Two days later, I took a break. That start, much revised, turned out to be Chapter 2. Through the following years I wrote and polished Chapter 1. Then this summer, on a longed for visit back home to Santa Fe, the novel kicked in again. An agent loved the early stuff, which was encouraging enough.
This novel is for kids and is called Badger Boy, the first in a trilogy. I've just been on a two day visit back to the Pyrenees, where it all began. Two nights ago, lying in bed but awake, the three main child characters from the novel (they are each to have their own book as part of the trilogy) started talking inside my head, all at once so I could not make out what they were saying but just appreciate the tender timbre of their voices. Last night, in sleep, I chatted to Hilary Clinton about the book. She wondered where I had got the details from about its White House setting. I told here they came from her own book about the place, and we laughed because she had no memory of writing it. So the book was cooking. I finished the first draft this afternoon. Remarkably I'm now back in London, but somehow it needed that desk with its view down the valley to bring the book to a close.
How do you know when a book's finished? This one's still in handwritten manuscript so it has some months to go before anyone reads it, but I do have a way of knowing when a book is finished beyond the natural sense of rightness.
Some years ago, as I finished a novel in Glencoe, I looked up. A stag and two does were looking up at me from the bottom of the garden, and a pine marten was leaning its paws against the french window. An eagle swirled above the French valley at another closing moment. Whatever happens in publishing terms, I appreciate this accord shown by nature with the sense of a book completing itself.
Now it's December and the eagles have flown south. I looked up from my closing paragraph though, and a still larger bird was flying outside my window. I have a sense of herons as my 'lucky birds' in any case, and Badger Boy is all about affinities with the animal world. This grey heron was not only flying above the river, just above the height of my window, but it flew a very tight circle then rose up the hillside to perch on a treetop. I've never known any bird fly such a tight circle before. I marvelled, and felt blessed.

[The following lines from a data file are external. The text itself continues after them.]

(** X11.  A run that no other run of the same client overlaps, that is,
    whose steps act one after the other on the state of the client, as
    [l402Fetch] runs them here, keeps the budget within its limit: from a
    budget whose [spent] lies between 0 and the limit, and when the
    amount recorded for a settled payment lies between 0 and the price
    hint that was checked, [spent] ends between 0 and the limit; the
    limit itself and the period never change.  Runs that overlap are
    not covered, and do exceed the limit:
    [overlapping_runs_exceed_the_limit]. *)
Theorem run_keeps_budget_within_limit options url init
    (st : ClientState S E) out st' log total :
  totalSats (st_budget st) = Some total ->
  0 <= spent (st_budget st) <= total ->
  l402Fetch options url init st = (out, st', log) ->
  (forall res p auth,
      payment_of log = Some (res, p) -> settled_with p auth ->
      0 <= default (price_hint res) (pay_amount p) <= price_hint res) ->
  totalSats (st_budget st') = Some total
  /\ periodMs (st_budget st') = periodMs (st_budget st)
  /\ 0 <= spent (st_budget st') <= total.
Proof.
  intros Htotal Hspent Hrun. revert out st' log Hrun.
  refine (wp_elim _ _ (fun out st' log => _ -> _) _). run_client.
  all: intros Hamount; unfold price_hint in *; cbn [st_budget].
  all: repeat match goal with
         | Hc : check _ _ _ = (Ok tt, _, _) |- _ =>
             apply check_passed in Hc; destruct Hc as (? & ? & ? & Hle)
         | Hc : check _ _ _ = (Throw _, _, _) |- _ =>
             apply check_refused in Hc; destruct Hc as (? & ? & ? & ?)
         | Hr : record _ _ _ = _ |- _ =>
             apply record_done in Hr; destruct Hr as (? & ? & ?)
         end.
  all: tidy.
  all: try match goal with
       | Ht : JsString.if_truthy (pay_authorization ?p) = Some ?a |- _ =>
           pose proof (Hamount _ p a eq_refl (settled_intro _ _ ltac:(eassumption) Ht))
       end.
  all: try match goal with
       | Hle : forall total, _ = Some total -> _ |- _ =>
           specialize (Hle total ltac:(congruence))
       end.
  all: split; [congruence|split; [congruence|destruct_or?; lia]].
Qed.
(** [token.replace("'", "").lower()] *)
Definition _normalise_word (U : UnicodeOps) (token : pystr) : pystr :=
  let cleaned := filter (fun c => c <> 39%N) token in
  lower U cleaned.

(** The [for token in tokens] loop: the cleaned tokens that are not empty. *)
Fixpoint cleaned_words (U : UnicodeOps) (tokens : list pystr) : list pystr :=
  match tokens with
  | [] => []
  | token :: tokens' =>
    let cleaned := _normalise_word U token in
    if bool_decide (cleaned = []) then cleaned_words U tokens'
    else cleaned :: cleaned_words U tokens'
  end.

(** The text the regular expression runs on. *)
Definition ascii_text_of (U : UnicodeOps) (transcript : pystr) : pystr :=
  replace_quotes (encode_ascii_ignore (nfkd U transcript)).

Definition _tokenise_transcript (U : UnicodeOps) (transcript : pystr)
  : outcome (list pystr) :=
  let ascii_text := ascii_text_of U transcript in
  let tokens := findall_word_runs ascii_text in
  let words := cleaned_words U tokens in
  if bool_decide (words = []) then
    Raises (ValueError "Transcript does not contain any parsable word tokens.")
  else Returns words.

(** The code points [str.strip()] removes: those [str.isspace()] accepts. *)
Definition is_space (c : N) : bool :=
  ((9 <=? c) && (c <=? 13) || (28 <=? c) && (c <=? 32) || (c =? 133) ||
   (c =? 160) || (c =? 5760) || (8192 <=? c) && (c <=? 8202) ||
   (c =? 8232) || (c =? 8233) || (c =? 8239) || (c =? 8287) || (c =? 12288))%N.

Fixpoint lstrip (s : pystr) : pystr :=
  match s with
  | c :: s' => if is_space c then lstrip s' else s
  | [] => []
  end.

Definition strip (s : pystr) : pystr := reverse (lstrip (reverse (lstrip s))).

(** [_load_transcript], from the text read from the file on. *)
Definition _load_transcript (U : UnicodeOps) (content : pystr)
  : outcome (pystr * list pystr) :=
  let text := strip content in
  words ← _tokenise_transcript U text;
  Returns (text, words).

(** [" ".join(words)] *)
Fixpoint join_spaces (words : list pystr) : pystr :=
  match words with
  | [] => []
  | [w] => w
  | w :: words' => w ++ [32%N] ++ join_spaces words'
  end.

(** ASCII lower-casing of one code point, and the two facts about the
    Unicode operations on ASCII text that the properties assume. *)
Definition ascii_lower (c : N) : N :=
  if ((65 <=? c) && (c <=? 90))%N then (c + 32)%N else c.

Definition is_ascii (s : pystr) : Prop := Forall (fun c => (c < 128)%N) s.

Definition lower_on_ascii (U : UnicodeOps) : Prop :=
  forall s, is_ascii s -> lower U s = ascii_lower <$> s.

Definition nfkd_on_ascii (U : UnicodeOps) : Prop :=
  forall s, is_ascii s -> nfkd U s = s.

(** Unicode operations that do what Python does on ASCII text and leave the
    rest alone, for the examples. *)
Definition ascii_only_ops : UnicodeOps :=
  {| nfkd := fun s => s; lower := fun s => ascii_lower <$> s |}.

(** A lowercase letter or a digit. *)
Definition is_lower_alnum (c : N) : Prop :=
  (97 <= c <= 122)%N \/ (48 <= c <= 57)%N.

Picture credit: Taunton Wildlife

Sunday, December 16, 2007


On the way up to Derby a couple of months back, I read through the three winning stories and six honourable mentions that rose from among the competition's 500 entries. I was struck how so many of those fine stories were about ... well, about stories.
Maria Goodin's 'Nutmeg', the overall winner, is a bright young medical student's tale about her mother. It starts, as a number of entries for the competition did, in fairytale mode. Then the voice switches. We learn that this fairytale mode is the mother's default position, one that exasperates our narrator. What she really wants is the truth about the past, the lost narrative of her early years. This truth is duly delivered - and she comes to understand the bravery and goodness of her mother's fabulous version of events. When the world is bruising, creating a personal narrative that restores value to our lives can be a brave thing to do.
In 'Buy Ma Biscuit or Kiss Ma Fish' the second prizewinner, Joel Willans, delivers a central character who's bought into the therapist's story of his life. His own subconscious tells this young man what a failure he is, and how he stands no chance with the girl that attracts him along the beach. With the aid of a biscuit seller, he has to learn to reject the negative story of his life and live the more fabulous one.
In 'Too Late', Garry Pope takes on a Mephistopholean voice, addressing the story's protagonist as 'you'. This story comes with a fine twist in its tale ... a classic case of cause and effect, the man's selection of passages in his life bringing their own denouement.
I graded the final pile of stories, each one coming up with a percentage which was amassed from points out of ten in ten sections. I thought it fair to be as clinical as possible, so as not to let my own personality be the judge. Each of these three winners gave me that added factor, a real thrill down the spine at each time of reading. Curiously, I would have judged them the same way had I been marking according to the intensity of that thrill. They are three lovely stories from three very fine writers, each of which deserved winners.
And they are available online ... Click here to go to the prose winners page on the Derby website.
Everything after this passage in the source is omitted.